SANTA FE, N.M. (AP) — President Joe Biden is focusing on his administration’s efforts to tackle wildfires during Saturday’s visit to New Mexico, where residents are enraged that federal officials allowed planned burns to spread out of control, leading to the largest blaze in recorded state history.
The fire has been contained on several fronts, but is still burning and conditions are dangerously hot and dry. It has destroyed more than 430 homes across 500 square miles (1,300 square kilometers) since early April, according to federal officials.
Evacuations have displaced thousands of residents from rural villages with Spanish-colonial roots and high poverty rates, while causing untold environmental damage. Fear of flames is giving way to concern about erosion and mudslides in places where superheated fire penetrated soil and roots.
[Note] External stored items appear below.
(** The attributes in front of the text, with their number. *)
Definition test_header (opts : TestOptions) : string * nat :=
  let '(prog, line_offset) :=
    if bool_decide (opt_attrs opts = []) && negb (display_warnings opts)
    then ("#![allow(unused)]" +:+ nl, 1) else (EmptyString, 0) in
  foldl (fun '(prog, line_offset) attr => (prog +:+ "#![" +:+ attr +:+ "]" +:+ nl, line_offset + 1))
    (prog, line_offset) (opt_attrs opts).

Section make_test.
(** The parser of items on a text: [None] when it cannot be made. *)
Context (parser : Edition -> string -> option Parsed).

(** The end of [make_test], with what was found in the text. *)
Definition assemble (s : string) (cratename : option string) (dont_insert_main : bool) (opts : TestOptions)
    (parts : string * string * string) (found : Found) : string * nat :=
  let '(crate_attrs, everything_else, crates) := parts in
  let '(prog, line_offset) := test_header opts in
  let prog := prog +:+ crate_attrs +:+ crates in
  let already_has_main :=
    if found_macro found && negb (found_main found) then main_in_text s else found_main found in
  let '(prog, line_offset) :=
    if negb (found_extern_crate found) && negb (no_crate_inject opts)
       && negb (bool_decide (cratename = Some "std"))
    then match cratename with
         | Some cratename =>
             if str_contains s cratename
             then (prog +:+ "extern crate " +:+ cratename +:+ ";" +:+ nl, line_offset + 1)
             else (prog, line_offset)
         | None => (prog, line_offset)
         end
    else (prog, line_offset) in
  if dont_insert_main || already_has_main || str_contains prog "![no_std]" then
    (prog +:+ everything_else, line_offset)
  else
    let '(main_pre, main_post) := main_wrapper (ends_with (trim_end everything_else) "(())") in
    (prog +:+ main_pre +:+ everything_else +:+ main_post, line_offset + 1).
The blaze is the latest reminder of Biden’s concern about wildfires, which are expected to worsen as climate change continues, and how they will strain resources needed to fight them.
“These fires are blinking ‘code red’ for our nation,” Biden said last year after stops in Idaho and California. “They’re gaining frequency and ferocity.”
In New Mexico, investigators have tracked the two source fires to burns that were set by federal forest managers as preventative measures. A group of Mora County residents sued the U.S. Forest Service this past week in an effort to obtain more information about the government’s role.
Ralph Arellanes of Las Vegas, New Mexico, said many ranchers of modest means appear unlikely to receive compensation for uninsured cabins, barns and sheds that were razed by the fire.